Talking Intimacy With Sarah Tink

by
Shari Klein

We got in touch with Sarah through the Kind to Mind platform where we were featured a while back on sexuality and mental health. After having some pretty interesting contact over email and a cute video chat, we decided to start a little collab. Sarah started writing about her experience with sexuality and being open about such a subject on a daily basis. This is the first article that came from it and we're sure there are more to come.

Talking intimacy with Sarah Tink

'I'm writing this piece under a pseudonym because, while I want to own my sexuality fully, as a mum I have to think (for now at least) about the wider impact and be conscious my openness may not sit well with others. Juggling an authentic self with parenthood is one of my greatest challenges.' Sarah Tink [pseudonym] A few years ago, I found myself at a dinner party discussing the Kinsey Scale. I couldn’t plot myself on it, not because I was afraid to, but because I didn’t feel sexual at all. I’d lost my libido as the result of a deteriorating marriage and the pressures of raising young children. I didn’t want to touch myself, let alone be touched by someone else. I didn’t feel sad or frustrated about it, I just felt numb. Fast forward to now and having exited the relationship and rediscovered my needs in the process, I talk about sex all the time with a close group of friends who share my willingness to communicate about something we all see as necessary for mental wellbeing, vitality and identity. We’re conscious of each other’s boundaries and privacy and it feels healthy and liberating.

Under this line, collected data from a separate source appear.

Definition listForAccount (userId accountId : string) (cursor : option string) (limit : nat) :
  M MessagePage :=
  let! account := owned_account userId accountId in
  match account with
  | None => throw (NotFoundException "Account not found")
  | Some _ =>
      let! rows := on_messages (fun t =>
        (Ok (findMany (of_account accountId)
               (if otruthy cursor then cursor else None) (limit + 1) t), t)) in
      let page := take limit rows in
      ret (mkMessagePage (List.map message_summary page)
             (if Nat.ltb limit (length rows) then last_id page else None))
  end.

(** [where: { id, accountId, account: { userId } }], one statement over both tables. *)
Definition owned_message (userId accountId messageId : string) : M (option Message) :=
  query (fun d =>
    (Ok (findFirst (fun m => bool_decide (m_id m = messageId)
           && bool_decide (m_accountId m = accountId)
           && exists_row (fun a => bool_decide (ma_id a = accountId)
                                   && bool_decide (ma_userId a = userId)) (mailAccount d))
           (messages d)), d)).

Definition getForAccount (userId accountId messageId : string) : M MessageDetail :=
  let! found := owned_message userId accountId messageId in
  match found with
  | None => throw (NotFoundException "Message not found")
  | Some m =>
      let! body :=
        match m_bodyTextKey m with
        | Some k =>
            if truthy k then
              try_catch (let! b := get_object storage_ok k in
                         ret (Some (stake MAX_BODY_BYTES b),
                              Nat.ltb MAX_BODY_BYTES (String.length b)))
                (fun _ => ret (None, false))
            else ret (None, false)
        | None => ret (None, false)
        end in
      ret (mkMessageDetail (message_summary m) (m_providerThreadId m) (m_toAddresses m) body.1 body.2)
  end.

Definition rawObjectKeyFor (userId accountId messageId : string) : M string :=
  let! found := owned_message userId accountId messageId in
  match found with
  | None => throw (NotFoundException "Message not found")
  | Some m => ret (m_rawObjectKey m)
  end.

(** *** MessagesController *)

(** [Math.min(Math.max(Number(limit) || 25, 1), 100)] of an integer; [None] is
    [NaN], as for a missing limit. *)
Definition clamp_limit (limit : option Z) : nat :=
  Z.to_nat (Z.min (Z.max (match limit with
                          | Some n => if n =? 0 then 25 else n
                          | None => 25
                          end) 1) 100).

Definition list_route (userId accountId : string) (cursor : option string) (limit : option Z) :
  M MessagePage := listForAccount userId accountId cursor (clamp_limit limit).

(** The headers of a raw download. *)
Definition raw_head (messageId : string) (contentLength : option Z) : list (string * string) :=
  [("content-type", "message/rfc822");
   ("content-disposition",
    "attachment; filename=" +:+ dquote +:+ "message-" +:+ messageId +:+ ".eml" +:+ dquote)]
  ++ match contentLength with
     | Some n => if bool_decide (n = 0%Z) then [] else [("content-length", string_of_Z n)]
     | None => []
     end.

(** The answer of the raw download: its headers and its body. *)
Definition raw_route (userId accountId messageId : string) : M (list (string * string) * string) :=
  let! key := rawObjectKeyFor userId accountId messageId in
  try_catch
    (let! object := getStream storage_ok key in
     ret (raw_head messageId (ob_contentLength object), ob_body object))
    (fun error =>
       if bool_decide (error = Error "NoSuchKey")
       then throw (NotFoundException "Original message is no longer stored")
       else throw (ServiceUnavailableException "Message storage is unavailable")).
(** An incremental sync of a Zoho mailbox collects the messages received at or
    after its cursor, newest first, but two hundred at most; the cursor it goes on
    with is the newest message's all the same. *)
Theorem zoho_run_takes_200 {TA TM : Type}
    (net : nat -> string -> list string -> result string Response) (config : Zoho.Config) (fuel : nat)
    (c : ProviderConnection) (cursor key : string) (since : Z) (centre : Zoho.centre)
    (newest : Zoho.ZohoMessage) (older : list Zoho.ZohoMessage) (w : world (mail_db TA TM)) :
  let mailbox := newest :: older in
  let url := Zoho.mail centre +:+ "/api/accounts/" +:+ providerAccountId c +:+ Zoho.view 1 200 in
  let fresh := List.filter (Zoho.at_or_after (Some since)) mailbox in
  newest_first mailbox -> NoDup (List.map Zoho.zm_messageId mailbox) ->
  Number cursor = Some since ->
  Zoho.resolveLocation (Zoho.meta "location" (metadata c)) = Ok (key, centre) ->
  starts_with "https://" url = true ->
  net (length (calls w)) url ["Authorization: Zoho-oauthtoken " +:+ accessToken c] =
    Ok (mkResponse 200 (zoho_body (take MAX_IDS_PER_RUN mailbox))) ->
  exists w', run (collect (S fuel) (Zoho.provider net config) c cursor None [] cursor) w =
    (Ok (Changes (List.map Zoho.zm_messageId (take MAX_IDS_PER_RUN fresh))
           (Zoho.zm_receivedTime newest)), w').
Proof.
  intros mailbox url fresh Hsorted Hnd Hcursor Hloc Hu Hnet.
  destruct (run_zoho_changes net config c cursor key centre mailbox w Hloc Hu Hnet) as [w' E].
  rewrite Hcursor, filter_take_sorted in E by done. fold fresh in E.
  exists w'. cbn [collect]. rewrite run_bind, E. cbn [cp_cursorInvalid cp_messageIds cp_cursor cp_nextPageToken].
  assert (NoDup (List.map Zoho.zm_messageId (take MAX_IDS_PER_RUN fresh))) as Hndf
    by (apply (NoDup_map_sublist _ mailbox); [etransitivity; [apply sublist_take|apply sublist_List_filter]|done]).
  rewrite add_ids_fresh by (by rewrite app_nil_l). rewrite app_nil_l, length_map.
  change (Zoho.zm_receivedTime <$> List.hd_error (take MAX_IDS_PER_RUN mailbox))
    with (Some (Zoho.zm_receivedTime newest)).
  destruct (proj1 (Forall_cons _ _ _) (proj2 Hsorted)) as [[n Hn] _].
  unfold Number in Hn. destruct (truthy (Zoho.zm_receivedTime newest)); [|done].
  destruct (otruthy _ && Nat.ltb _ _) eqn:Hmore; [|by rewrite run_ret].
  exfalso. apply andb_true_iff in Hmore as [Hfull Hlt]. apply Nat.ltb_lt in Hlt.
  destruct (Nat.eqb _ _ && _) eqn:Hpage; [|done]. apply andb_true_iff in Hpage as [Heq H200].
  apply Nat.eqb_eq in Heq. apply Z.eqb_eq in H200. unfold MAX_IDS_PER_RUN in *. lia.
Qed.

But it’s a small cluster and I find myself questioning why I feel emboldened to be an overtly sexual being with some people and to hide it from others. If asked I would describe myself as a cis-gender female, but while nearly all my sexual and romantic experiences have been with men, I’m more comfortable with the term pansexual than straight. I’m attracted to someone’s energy more than anything else.

Sex, it turns out, is very important to me and I’m starting to think the only way I can be myself in a largely vanilla world is to adopt a label that seems to succinctly sum up the desire not to have one and be queer. I often wonder, is everyone else thinking the same thing? We’re having and thinking about a wide variety of sex and not talking about it, but if given the chance we’d really like to? So how can we have more open conversations about sex? We give a voice to our other basic needs, our hunger, our thirst, our tiredness, without self-censorship. Our need for air or shelter is taken so for granted its unspoken. Why then are we so reluctant to talk freely about sex, considering our desire for it sometimes means we ignore the fundamentals we feel so happy discussing?

Our sexuality is both who we are at a core level and how we behave in different situations, and we have choices around how we experience and express it. But these may be hugely impacted by the community we’re part of, the circumstances we find ourselves in and the way we regard ourselves within the ever-changing dynamics of our interpersonal landscape.

At its best, sex is a way to connect to something beyond the self, to tune in to a higher frequency. There’s no simple ladder to reach this transcendental state, sex uniquely taps into everything from our basic survival to our want for safety, belonging, esteem, exploration and growth. It’s less a climb to enlightenment than a deep dive, freefall, cartwheeling, rollercoaster ride with a potentially revolving door of others and all that they bring to the equation. Every sexual blueprint is unique and evolving and we each have a different preference to exhibit our sexual identity on a spectrum ranging from the very public to the intensely private to the deeply secret. If the only universal truths around sex are the uninhibited guttural sounds that escape from our mouths when we’re having it, creating a comfortable shared space to discuss it is hard.

Maybe we just need to start confidently articulating the basics and build a common vocabulary from there. Connection, tenderness, intimacy, sensuality, pleasure, excitement, kink. If we can’t all get on board with those simple light touch terms without a collective recoil, we’re not going to be able to discuss the gloriously complex topography of the world of sex.